By Adeleye Ajayi
A giant stride towards realising the objectives of port reform was taken by the Federal Government with the ejection of nine out of 14 government agencies at the seaports last year.
The Minister of Finance, Dr Ngozi Okonjo-Iweala, acting on the presidential directive, ordered the ejection of these agencies out of the ports to make the six-year old port reform work.
The directive affected the National Agency for Food and Drug Administration and Control, the Standards Organisation of Nigeria, the Quarantine Services and other agencies of government.
The National Drug Law Enforcement Agency (NDLEA) was also affected, but was later directed to go back to the ports.
The presidential directive was part of efforts to streamline port operations and make service delivery at the seaports more efficient, cost effective and user-friendly.
The agencies that were retained at the ports include the NPA, Nigeria Customs Service, Port Health Services, NIMASA, Port Police Command, State Security Service and Nigeria Immigration Service.
Mr Olayiwola Shittu, the National President of the Association of Nigerian Licensed Customs Agents (ANLCA), said that the ejection of the agencies was in order.
Shittu said the agencies had created bottlenecks in the clearing procedures.
Chief Boniface Aniebonam, Founder of National Association of Government Approved Freight Forwarders (NAGAFF), however, expressed displeasure over the sack and urged government to review the directive.

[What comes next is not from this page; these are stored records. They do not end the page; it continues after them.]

Lemma statuses_agree m p r st :
  follows m p → owned m r → st ∈ run_statuses m r ↔ st ∈ map JStatus (run_jobs r p).
Proof.
  intros Hf Ho. rewrite run_statuses_elem. change @map with @list_fmap. rewrite list_elem_of_fmap.
  setoid_rewrite run_jobs_elem. split.
  - intros (id & (j & Hj & Hr)%Ho & ->). rewrite (getJob_Some _ _ _ Hj).
    destruct (follows_job m p id Hf) as [(j' & row & ? & Hrow & E)|[? _]]; [|congruence]. simplify_eq.
    destruct (alike_eqs _ _ E) as (_ & Er & _ & _ & Es & _). exists (jrow row). split; [done|]. by exists id, row.
  - intros (j & -> & id & row & Hrow & <- & Hr).
    destruct (follows_job m p id Hf) as [(j & row' & Hj & ? & E)|[_ ?]]; [|congruence]. simplify_eq.
    destruct (alike_eqs _ _ E) as (_ & Er & _ & _ & Es & _). exists id. split.
    + apply Ho. exists j. split; [done|congruence].
    + by rewrite (getJob_Some _ _ _ Hj).
Qed.

(** What a refresh does to the view of its run: an open run settles when the
    aggregate is terminal. *)
Definition settle (next : WorkflowRunStatus) (v : RunID * Event * DeliveryKey * option WorkflowRunStatus) :=
  match snd v with
  | None => (fst v, if run_terminal next then Some next else None)
  | Some _ => v
  end.

Lemma settle_open next fin run :
  run_terminal (RStatus run) = false → run_view (set_run next fin run) = settle next (run_view run).
Proof. intros Ht. unfold run_view, settle. simpl. by rewrite Ht. Qed.

Lemma settle_closed next run : run_terminal (RStatus run) = true → settle next (run_view run) = run_view run.
Proof. intros Ht. unfold run_view, settle. simpl. by rewrite Ht. Qed.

Aniebonam said the directive would have adverse consequences of delaying clearance of regulated products that might need the attention of some of the evicted agencies as well as opening the ports to indiscriminate importation of harmful products.
Also worrisome in the maritime industry is the problem of armed robbery and piracy attacks in Nigerian waters.
Mr Ziakede Akpobolokemi, Director-General of NIMASA, said that the menace of sea piracy was costing Nigeria not less than N443 million annually.
This estimate was based on the amount lost to sea robbery and piracy attacks between February 2010 and February 2011 in Nigerian territorial waters.
Akpobolokemi said that not less than 102 armed sea robbery attacks and other related incidents were reported in the period.
He said that the attacks, which claimed about 80 lives with Lagos accounting for 45 of the reported attacks, were mostly reported from Lagos, Bonny, Calabar, Port Harcourt and Warri pilotage districts.
The NPA has been removing the wrecks that have posed problems to navigation in the Lagos waters.
Besides removing the wrecks and the derelicts, the NPA has embarked on dredging of the channels to ensure that bigger vessels visit the seaports without any hitch.
The Managing Director of NPA, Alhaji Omar Suleiman, said the authority had made remarkable progress in dredging since the inception of the ports concession programme.
Experts have expressed mixed feelings over the move to resuscitate the national carrier and the process of handing over the Nigeria Unity Line (NUL) to a manager company.
Mr Olu Akinsoji, a former Government Inspector of Ships and former Sole Administrator of Maritime Academy of Nigeria , Oron, Akwa Ibom, said that the resuscitation of NUL would support growth of the nation’s shipping industry.
Mr Val Usifoh, Chairman, Shipping Association of Nigeria, advised that government should not hand over the defunct national carrier to any indigenous group or individual company.
“It will be a huge mistake for the Nigerian Maritime Administration and Safety Agency and government to hand NUL to an indigenous group or individual company,” Usifoh said.
The Nigerian Shippers Council is also making efforts to ensure speedy completion of Inland Container Depots, otherwise known as dry ports in the six geo-political zones of the country.
The Abia State Government has affirmed its commitment to partner with the council to ensure the speedy realisation of the ICD at Isiala-Ngwa North Local Government.